1. The problem statement, all variables and given/known data

Consider a classical 'degree of freedom' that is linear rather than quadratic: E = c|q| for some constant c. Derive the equipartition theorem using this energy and show that the average energy is Ebar = kT.

2. Relevant equations

$Z = \sum e^{-\beta E(q)} = \sum e^{-\beta c|q|}$

$Z = \frac{1}{\Delta q} \int_{-\infty}^{+\infty} e^{-\beta c |q|}dq$

3. The attempt at a solution
The question seems straight forward, but I'm having a hard time grasping it.

Using the second equation, If I carry out that integral I get:

$\frac{1}{\Delta q} \frac {-1}{\beta c} \left [ e^{-\beta cq} \right ]_{-\infty}^{+\infty} = 0$

Which doesn't help at all.
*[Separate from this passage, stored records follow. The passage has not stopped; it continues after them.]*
(* ===== verification/HexText.v ===== *)
(** * The texts of the test programs: parsehex

    libmincrypt/test/rsa_test.c and ecdsa_test.c hold messages and signatures as
    text, which the same function parsehex turns into bytes. *)
From S2P Require Import Prelude Libc.

(** The value of a hexadecimal digit: the three groups of cases of the switch. *)
Definition nibble (c : Z) : option Z :=
  if (48 <=? c) && (c <=? 57) then Some (c - 48)
  else if (97 <=? c) && (c <=? 102) then Some (c - 97 + 10)
  else if (65 <=? c) && (c <=? 70) then Some (c - 65 + 10)
  else None.

(** [while ( *str)], with [p] at the end of [result]; the list [str] ends where
    the C string has its NUL. *)
Fixpoint parsehex_loop (fuel : nat) (str result : list Z) : option (list Z) :=
  match fuel with
  | O => None
  | S fuel =>
      match str with
      | [] => Some result
      | _ =>
          match skip_spaces str with
          | [] => Some result
          | c :: str =>
              b ← nibble c;
              let b := b << 4 in
              match skip_spaces str with
              | [] => None
              | c :: str =>
                  v ← nibble c;
                  let b := b .| v in
                  parsehex_loop fuel str (result ++ [u8 b])
              end
          end
      end
  end.

(** The bytes stored and counted in [len]; [None] is the null pointer. *)
Definition parsehex (str : list Z) : option (list Z) := parsehex_loop (S (length str)) str [].

(** * Specification *)

Definition blank (c : Z) : Prop := isspace c = true.

(** Two digits a byte. *)
Fixpoint pairs (l : list Z) : option (list Z) :=
  match l with
  | [] => Some []
  | a :: l =>
      match l with
      | [] => None
      | b :: l => h ← nibble a; v ← nibble b; (16 * h + v ::.) <$> pairs l
      end
  end.

Definition digits_only (l : list Z) : list Z := filter (fun c => ~ blank c) l.

(** * Lemmas *)

Lemma skip_spaces_spec l :
  digits_only (skip_spaces l) = digits_only l /\ (length (skip_spaces l) <= length l)%nat
  /\ match skip_spaces l with [] => digits_only l = [] | c :: r => digits_only l = c :: digits_only r end.
Proof.
  induction l as [|c l (IH1 & IH2 & IH3)]; [done|]. cbn [skip_spaces]. destruct (isspace c) eqn:E.
  - assert (digits_only (c :: l) = digits_only l) as -> by (unfold digits_only, blank; rewrite filter_cons_False; [done|tauto]).
    split; [exact IH1|]. split; [cbn [length]; lia|exact IH3].
  - split; [done|]. split; [done|]. unfold digits_only, blank. rewrite filter_cons_True; [done|congruence].
Qed.

Lemma nibble_range c v : nibble c = Some v -> is_word 4 v.
Proof.
  unfold nibble, is_word. intros H.
  repeat (match type of H with context [?a <=? ?b] => destruct (Z.leb_spec a b) end; cbn [andb] in H);
    try discriminate H; injection H as <-; lia.
Qed.

Lemma pair_byte h v : is_word 4 h -> is_word 4 v -> u8 (h << 4 .| v) = 16 * h + v.
Proof.
  intros Hh Hv. rewrite Z.lor_comm, lor_add, u8_mod by (lia || done). unfold is_word in *. rewrite Z.mod_small; lia.
Qed.

Lemma parsehex_loop_spec fuel str result :
  (length str < fuel)%nat -> parsehex_loop fuel str result = (result ++.) <$> pairs (digits_only str).
Proof.
  revert str result. induction fuel as [|k IH]; intros str result Hk; [lia|]. cbn [parsehex_loop].
  destruct str as [|c0 str0]; [cbn; by rewrite app_nil_r|]. remember (c0 :: str0) as str eqn:Estr. clear Estr c0 str0.
  destruct (skip_spaces_spec str) as (_ & L1 & E1). destruct (skip_spaces str) as [|c str1].
  { rewrite E1. cbn. by rewrite app_nil_r. }
  rewrite E1. cbn [pairs]. destruct (skip_spaces_spec str1) as (_ & L2 & E2).
  destruct (nibble c) as [h|] eqn:Eh; cbn [mbind option_bind].
  2: { destruct (digits_only str1); reflexivity. }
  destruct (skip_spaces str1) as [|d str2]; rewrite E2; [reflexivity|].
  destruct (nibble d) as [v|] eqn:Ev; [|reflexivity]. cbn [mbind option_bind].
  rewrite pair_byte by (by eapply nibble_range). cbn [length] in *. rewrite IH by lia.
  destruct (pairs (digits_only str2)) as [bs|]; [|reflexivity]. cbn. by rewrite <- app_assoc.
Qed.

Lemma pairs_bytes l bs : pairs l = Some bs -> words 8 bs /\ (2 * length bs = length l)%nat.
Proof.
  revert l. induction bs as [|x bs IH]; intros [|a [|b l]] H; try discriminate H; try done.
  - exfalso. cbn [pairs] in H. destruct (nibble a), (nibble b); try discriminate H. by destruct (pairs l).
  - cbn [pairs] in H. destruct (nibble a) as [h|] eqn:Eh, (nibble b) as [v|] eqn:Ev; try discriminate H.
    destruct (pairs l) as [bs'|] eqn:El; [|discriminate H]. injection H as <- <-. destruct (IH l El) as [IH1 IH2].
    apply nibble_range in Eh. apply nibble_range in Ev. unfold is_word in *.
    split; [constructor; [unfold is_word; lia|done]|cbn [length]; lia].
Qed.

Lemma parsehex_pairs str : parsehex str = pairs (digits_only str).
Proof. unfold parsehex. rewrite parsehex_loop_spec by lia. by destruct (pairs _). Qed.

(** * Theorems *)

(** parsehex ends on every string: it skips blanks, reads two digits a
    byte, and returns a null pointer for anything else.  What it stores fits
    the buffer, which has the length of the string. *)
Theorem parsehex_correct str :
  parsehex str = pairs (digits_only str)
  /\ forall bs, parsehex str = Some bs -> words 8 bs /\ (2 * length bs <= length str)%nat.
Proof.
  split; [exact (parsehex_pairs str)|]. intros bs H. rewrite parsehex_pairs in H. apply pairs_bytes in H as [H1 H2].
  split; [exact H1|].
  rewrite H2. apply length_filter.
Qed.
I'm not sure if there is a trick to the integral or I have to use another method.

Any help will be much appreciated.

PS. This is coursework but not a homework question. I am just doing this question to study for a test.

2. Dec 11, 2011

cragar

it works if you go from zero to infinity on the bounds. and not -inf to +inf.
then use the formula <E>=-1/Z(dz/dB)